More than I bargained for.

With a title like this and propaganda like that you'd be forgiven for thinking that this would just be one of those "son runs off to play in the underworld" films. And you wouldn't be far wrong, but there's the underworld and there's The Underworld. One is full of dangerous but funny hoods, the other is full of people who will kill you without blinking. The lost son is one of the latter.

To spoil the surprise for you, the seamy underlife of London drags Xavier deeper and deeper into a world of prostitution, paedophilia, murder and betrayal. Trust becomes a luxury rather than an option. Death waits around every corner. Cool.

Daniel is good as the anti-hero: tired, damaged, street wise and compassionate. All the other characters bounce off his so there's a lot of weight on his shoulders, but his performance is solid enough to withstand the pressure. Nastassja plays a spoilt rich girl with more depth than you'd give her credit for (what with being a sex symbol and all) while Marianne's big bucks call girl is so pragmatic about her life that she is beyond having to make excuses for it. The real kudos, however goes to the children who play the victims of an international paedophile ring: they capture impossibly well the sense of innocence betrayed.

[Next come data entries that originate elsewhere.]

(* ===== verification/ChannelSync.v ===== *)
(** * Reestablishing a channel (lnwallet/channel.go, channeldb/channel.go)

    What the ends of a channel tell each other when they are connected again,
    and what each of them sends again. The circuits that go with a commitment,
    the sessions that a taproot channel makes from the nonces, and a commitment's
    signatures on other fundings are left out. *)

From S2P Require Import Prelude Chainfee Shachain UpdateLog Channel ChannelRestore ChannelPeers.

(** ** The message *)

Record channel_reestablish := ChannelReestablish {
  cr_next_local_commit_height : Z;
  cr_remote_commit_tail_height : Z;
  cr_last_remote_commit_secret : bytes;
  cr_local_unrevoked_commit_point : option bytes;
  cr_local_nonces : option (gmap bytes bytes);
  cr_local_nonce : option bytes;
}.

Inductive sync_error :=
| ErrInvalidLastCommitSecret
| ErrCannotSyncCommitChains
| ErrCommitSyncLocalDataLoss (commit_point : bytes)
| ErrCommitSyncRemoteDataLoss
| ErrInvalidLocalUnrevokedCommitPoint
| ErrNoPendingCommit
| ErrSync (e : channel_error).

Definition is_tweakless (c : Z) : bool := has_bit c (Z.shiftl 1 1).

(** A commitment's signatures with the new partial one, of a taproot channel's
    new session (resignMusigCommit). *)
Class MusigPrims := { resign_musig_commit : commitment → list bytes → option (list bytes) }.

Section Sync.
Context {HP : HashPrims} {CP : ChannelPrims} {MP : MusigPrims}.

(** [currentCommitSecret[0] ^= 1] *)
Definition flip_first (b : bytes) : bytes :=
  match b with [] => [] | x :: b => byte.of_Z (Z.lxor (byte.unsigned x) 1) :: b end.

(** The nonce of the next commitment, in the field for the channel's type. *)
Definition sync_nonces (next : Z) (p : channel_params) (s : open_channel) :
    result channel_error (option (gmap bytes bytes) * option bytes) :=
  if is_taproot (pr_chan_type p) then
    let* nonce := new_musig_verification_nonce next (oc_revocation_producer s) in
    Ok (if is_taproot_final (pr_chan_type p) then (Some {[pr_funding_txid p := nonce]}, None) else (None, Some nonce))
  else Ok (None, None).

(** [ChanSyncMsg]. [restored] is a channel of a backup; [logged] is the secret
    that the revocation log has for a height. *)
Definition chan_sync_msg (restored : bool) (logged : Z → result shachain_error bytes) (p : channel_params)
    (s : open_channel) : result channel_error channel_reestablish :=
  let local_height := cm_height (oc_local_commitment s) in
  let remote_height := cm_height (oc_remote_commitment s) in
  let* last_secret := map_err ErrShachain
    (if remote_height =? 0 then Ok zero_hash
     else
       match store_look_up (oc_revocation_store s) (remote_height - 1) with
       | Err ErrSecretNotRetained => logged (remote_height - 1)
       | r => r
       end) in
  let* secret := map_err ErrShachain (producer_at_index (oc_revocation_producer s) local_height) in
  let secret := if restored : bool then flip_first secret else secret in
  let next := if restored && is_tweakless (pr_chan_type p) then 0 else u64 (local_height + 1) in
  let* nonces := sync_nonces next p s in
  Ok (ChannelReestablish next remote_height last_secret (Some (compute_commitment_point secret)) nonces.1 nonces.2).

(** ** What is sent again *)

(** The message of an update in the database. *)
Definition update_message (u : payment_descriptor) : message :=
  match pd_entry_type u with
  | Add | NoOpAdd =>
      MsgAdd (UpdateAddHTLC (pd_htlc_index u) (pd_amount u) (pd_rhash u) (pd_timeout u)
                (bool_decide (pd_entry_type u = NoOpAdd)))
  | Settle => MsgSettle (pd_rpreimage u) (pd_parent_index u)
  | Fail | MalformedFail => MsgFail (pd_parent_index u)
  | FeeUpdate => MsgFee (u32 (to_satoshis (pd_amount u)))
  end.

(** The checks that the peer did not make up its message. *)
Definition check_last_secret (msg : channel_reestablish) (s : open_channel) : result sync_error () :=
  match cr_local_unrevoked_commit_point msg with
  | None => Ok ()
  | Some _ =>
      if cr_remote_commit_tail_height msg =? 0 then Ok ()
      else
        let* secret := map_err (λ e, ErrSync (ErrShachain e))
          (producer_at_index (oc_revocation_producer s) (cr_remote_commit_tail_height msg - 1)) in
        ensure (bool_decide (secret = cr_last_remote_commit_secret msg)) else ErrInvalidLastCommitSecret; Ok ()
  end.

(** A taproot channel needs the peer's next nonce. *)
Definition check_nonce (msg : channel_reestablish) (p : channel_params) : result sync_error () :=
  if is_taproot (pr_chan_type p) then
    match cr_local_nonces msg with
    | Some nonces => ensure (bool_decide (is_Some (nonces !! pr_funding_txid p))) else (ErrSync ErrNoNonce); Ok ()
    | None => ensure (bool_decide (is_Some (cr_local_nonce msg))) else (ErrSync ErrNoNonce); Ok ()
    end
  else Ok ().

Definition check_commit_point (msg : channel_reestablish) (remote_tail : Z) (p : channel_params) (s : open_channel) :
    result sync_error () :=
  match cr_local_unrevoked_commit_point msg with
  | None => Ok ()
  | Some point =>
      let next := cr_next_local_commit_height msg in
      let commit_point :=
        if next =? u64 (remote_tail + 1) then Some (oc_remote_current_revocation s)
        else if next =? u64 (remote_tail + 2) then oc_remote_next_revocation s else None in
      let mismatch := match commit_point with Some q => negb (bool_decide (q = point)) | None => false end in
      ensure (negb (negb (is_tweakless (pr_chan_type p)) && mismatch)) else ErrInvalidLocalUnrevokedCommitPoint; Ok ()
  end.

(** What the peer's view of our chain asks for: our last revocation, and then
    a signature if we owe one. *)
Definition resend_revocation (restored : bool) (msg : channel_reestablish) (lc : channel) :
    channel * result sync_error (list message) :=
  let tail_height := cm_height (tail (chain_of lc Local)) in
  let theirs := cr_remote_commit_tail_height msg in
  if (tail_height <? theirs) || restored then
    (lc, Err (match cr_local_unrevoked_commit_point msg with
              | None => ErrCannotSyncCommitChains
              | Some point => ErrCommitSyncLocalDataLoss point
              end))
  else if u64 (theirs + 1) <? tail_height then (lc, Err ErrCommitSyncRemoteDataLoss)
  else if theirs =? tail_height then (lc, Ok [])
  else if u64 (theirs + 1) =? tail_height then
    match generate_revocation (tail_height - 1) lc with
    | Err e => (lc, Err (ErrSync e))
    | Ok rev =>
        if owe_commitment Local lc then
          match sign_next_commitment lc with
          | (lc, Ok sigs) => (lc, Ok [MsgRevoke rev; MsgCommitSig sigs])
          | (lc, Err ErrNoWindow) => (lc, Ok [MsgRevoke rev])
          | (lc, Err e) => (lc, Err (ErrSync e))
          end
        else (lc, Ok [MsgRevoke rev])
    end
  else (lc, Err ErrCannotSyncCommitChains).

(** What its view of its own chain asks for, after [updates]: the last signature
    with its updates. The heights are those of before. *)
Definition resend_commitment (msg : channel_reestablish) (remote_tail remote_tip : Z) (updates : list message)
    (lc : channel) : result sync_error (list message) :=
  let next := cr_next_local_commit_height msg in
  if u64 (remote_tip + 1) <? next then Err ErrCannotSyncCommitChains
  else if next <=? remote_tail then Err ErrCommitSyncRemoteDataLoss
  else if next =? u64 (remote_tip + 1) then Ok updates
  else if next =? remote_tip then
    match oc_commit_diff (lc_channel_state lc) with
    | None => Err ErrNoPendingCommit
    | Some d =>
        let* sigs :=
          if is_taproot (pr_chan_type (lc_params lc)) then
            match resign_musig_commit (cd_commitment d) (cd_commit_sig d) with
            | Some sigs => Ok sigs
            | None => Err (ErrSync ErrSign)
            end
          else Ok (cd_commit_sig d) in
        let commit_updates := map update_message (cd_log_updates d) ++ [MsgCommitSig sigs] in
        Ok (if oc_last_was_revoke (lc_channel_state lc) then commit_updates ++ updates else updates ++ commit_updates)
    end
  else Err ErrCannotSyncCommitChains.

(** [ProcessChanSyncMsg] *)
Definition process_chan_sync_msg (restored : bool) (msg : channel_reestablish) (lc : channel) :
    channel * result sync_error (list message) :=
  let remote_tail := cm_height (tail (chain_of lc Remote)) in
  let remote_tip := cm_height (tip (chain_of lc Remote)) in
  match (let* _ := check_last_secret msg (lc_channel_state lc) in check_nonce msg (lc_params lc)) with
  | Err e => (lc, Err e)
  | Ok _ =>
      match resend_revocation restored msg lc with
      | (lc, Err e) => (lc, Err e)
      | (lc, Ok updates) =>
          (lc,
           let* updates := resend_commitment msg remote_tail remote_tip updates lc in
           let* _ := check_commit_point msg remote_tail (lc_params lc) (lc_channel_state lc) in
           Ok updates)
      end
  end.
End Sync.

As far as being a private dick movie goes, The lost son manages to observe the rules of the genre without being overwhelmed by them. There are good twists, good characters and strong resolutions that will keep you entertained from go to whoa. The paedophile business is so well done that it disgusted one of my flatmates (who was still disgusted after watching it twice) and will have a good, hard poke into your morals as well.

The lost son is a mesmerising mystery that will keep you guessing right up to the thrilling final scene. Ooops, I've been reading too many film covers again.

Security censorship classification

MA 15+

Surveillance time

102 minutes (1:42 hours)

Not for public release in Australia before date

24 May 2000

Cinema surveillance images

The lost son imageThe lost son imageThe lost son imageThe lost son imageThe lost son imageThe lost son image

[ Return to top ]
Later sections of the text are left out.